Supplied records:
End ReconnectObs.

(** More environments and clients for the runs. *)
Module ScenarioMore.

(** The handshake succeeds but the [on_connect] hook (the second await
    of [connect()]) raises. *)
Definition hook_fails : nat → Step :=
  λ _, mkStep [] None (Some OtherException) None None.


(** The [connect] task that [start()] created runs during every await. *)
Definition connect_task : Co unit := WebSocketClient.connect ≫= λ _, mret tt.

Definition connect_task_runs : nat → Step :=
  λ _, mkStep [connect_task] None None None None.

(** A client as [__init__] leaves it, on a fresh scheduler. *)
Definition fresh (check_conn_interval send_hb_interval : Z) : Cfg :=
  mkCfg
    (mkSys (WebSocketClient__init__ "wss://example" check_conn_interval
              send_hb_interval true 0)
           ∅ (HeartBeat.__init__ []) Sample.gen)
    [] 0.

End ScenarioMore.

(** ** exchange/binance/binance_spot_websocket.py: construction, requests, subscriptions *)

(** Class [BinanceSpotWebSocketBase], continued.  The request counter
    [self._req_id_counter] is threaded through the methods that use it;
    [json.dumps] is a parameter, as [json.loads] is. *)
Module BinanceSpotWebSocket.

Definition WEBSOCKET_HOST : string := "wss://stream.binance.com:9443".
Definition WEBSOCKET_STREAM : string := WEBSOCKET_HOST +:+ "/ws".
Definition WEBSOCKET_COMBINED : string := WEBSOCKET_HOST +:+ "/stream".

(** [sep.join(items)] *)
Fixpoint join (sep : string) (items : list string) : string :=
  match items with
  | [] => ""
  | x :: rest =>
      match rest with
      | [] => x
      | _ :: _ => x +:+ sep +:+ join sep rest
      end
  end.

Definition _build_url (_stream_names : list string) (_combined : bool) : string :=
  match _stream_names with
  | [] => WEBSOCKET_STREAM
  | first :: _ =>
      if _combined && bool_decide (1 < length _stream_names)%nat
      then WEBSOCKET_COMBINED +:+ "?streams=" +:+ join "/" _stream_names
      else if bool_decide (length _stream_names = 1%nat)
      then WEBSOCKET_STREAM +:+ "/" +:+ first
      else WEBSOCKET_STREAM +:+ "/" +:+ first
  end.

(** The object [__init__] leaves: the base client with
    [send_hb_interval=0], an empty registry and the request counter at
    0.  The keyword arguments are those [WebSocketClient.__init__]
    accepts besides [url], [proxy] and [send_hb_interval]. *)
Definition __init__ (stream_names : option (list string)) (combined : bool)
    (check_conn_interval : Z) (auto_reconnect : bool)
    (max_reconnect_attempts : Z)
  : WebSocketClient * gmap string Callback * Z :=
  let _stream_names := default [] stream_names in
  let url := _build_url _stream_names combined in
  (WebSocketClient__init__ url check_conn_interval 0 auto_reconnect
     max_reconnect_attempts, ∅, 0).

(** The system around a client as [__init__] leaves it, on the
    process-wide scheduler [h]. *)
Definition constructed (stream_names : option (list string)) (combined : bool)
    (check_conn_interval : Z) (auto_reconnect : bool)
    (max_reconnect_attempts : Z) (h : HeartBeat.t) (g : UuidGen) : Sys :=
  let '(self, subs, _) :=
    __init__ stream_names combined check_conn_interval auto_reconnect
      max_reconnect_attempts in
  mkSys self subs h g.

(** Returns the request id and the new value of the counter. *)
Definition _get_next_req_id (_req_id_counter : Z) : Z * Z :=
  let _req_id_counter := _req_id_counter + 1 in
  (_req_id_counter, _req_id_counter).

(** The override of [send_json]: it looks at the socket only, sends the
    serialized text and returns [None] on every path. *)
Definition send_json (dumps : json → string) (data : json) : Co unit :=
  try_except
    (self ← get_self;
     match _ws self with
     | Some ws =>
         if negb (closed ws)
         then await (AwWsSendStr (dumps data))
         else log WARNING "websocket not connected, cannot send"
     | None => log WARNING "websocket not connected, cannot send"
     end)
    (λ e, log ERROR "send JSON message failed").

Definition request (method : string) (streams : list string) (req_id : Z) : json :=
  JObj [("method", JStr method);
        ("params", JArr (JStr <$> streams));
        ("id", JInt req_id)].

Definition subscribe (dumps : json → string) (streams : list string)
    (_req_id_counter : Z) : Co (bool * Z) :=
  let '(req_id, _req_id_counter) := _get_next_req_id _req_id_counter in
  try_except
    (send_json dumps (request "SUBSCRIBE" streams req_id);;
     log INFO "subscribe request sent";;
     mret (true, _req_id_counter))
    (λ e, log ERROR "subscribe failed";; mret (false, _req_id_counter)).

Definition unsubscribe (dumps : json → string) (streams : list string)
    (_req_id_counter : Z) : Co (bool * Z) :=
  let '(req_id, _req_id_counter) := _get_next_req_id _req_id_counter in
  try_except
    (send_json dumps (request "UNSUBSCRIBE" streams req_id);;
     log INFO "unsubscribe request sent";;
     mret (true, _req_id_counter))
    (λ e, log ERROR "unsubscribe failed";; mret (false, _req_id_counter)).

End BinanceSpotWebSocket.

(** Class [BinanceSpotPublicWebSocket]; [str.lower] is a parameter. *)
Module BinanceSpotPublicWebSocket.

(** [if callback: for stream in streams: self._subscriptions[stream] = callback] *)
Definition store_callback (callback : option Callback) (streams : list string)
  : Co unit :=
  match callback with
  | Some cb =>
      Get (λ s,
        Put (mkSys (client s)
               (foldl (λ subs stream, <[stream := cb]> subs)
                      (_subscriptions s) streams)
               (heartbeat s) (uuids s))
            (Ret tt))
  | None => mret tt
  end.

Definition subscribe_trade (lower : string → string) (dumps : json → string)
    (symbols : list string) (callback : option Callback)
    (_req_id_counter : Z) : Co (bool * Z) :=
  let streams := (λ symbol, lower symbol +:+ "@aggTrade") <$> symbols in
  store_callback callback streams;;
  BinanceSpotWebSocket.subscribe dumps streams _req_id_counter.

Definition subscribe_kline (lower : string → string) (dumps : json → string)
    (symbols : list string) (interval : string) (callback : option Callback)
    (_req_id_counter : Z) : Co (bool * Z) :=
  let streams := (λ symbol, lower symbol +:+ "@kline_" +:+ interval) <$> symbols in
  store_callback callback streams;;
  BinanceSpotWebSocket.subscribe dumps streams _req_id_counter.

Definition subscribe_ticker (lower : string → string) (dumps : json → string)
    (symbols : list string) (callback : option Callback)
    (_req_id_counter : Z) : Co (bool * Z) :=
  let streams := (λ symbol, lower symbol +:+ "@ticker") <$> symbols in
  store_callback callback streams;;
  BinanceSpotWebSocket.subscribe dumps streams _req_id_counter.

Definition subscribe_all_ticker (dumps : json → string)
    (callback : option Callback) (_req_id_counter : Z) : Co (bool * Z) :=
  let streams := ["!ticker@arr"] in
  store_callback callback ["!ticker@arr"];;
  BinanceSpotWebSocket.subscribe dumps streams _req_id_counter.

End BinanceSpotPublicWebSocket.

(** Class [BinanceSpotUserDataWebSocket]: the three callbacks are the
    attributes [_account_callback], [_balance_callback] and
    [_order_callback]. *)
Module BinanceSpotUserDataWebSocket.

Record Callbacks : Type := mkCallbacks {
  _account_callback : option Callback;
  _order_callback : option Callback;
  _balance_callback : option Callback
}.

Try it: In the lines above, find the word "WARNING" and copy each line that contains it.

Solved exercise:
         else log WARNING "websocket not connected, cannot send"
     | None => log WARNING "websocket not connected, cannot send"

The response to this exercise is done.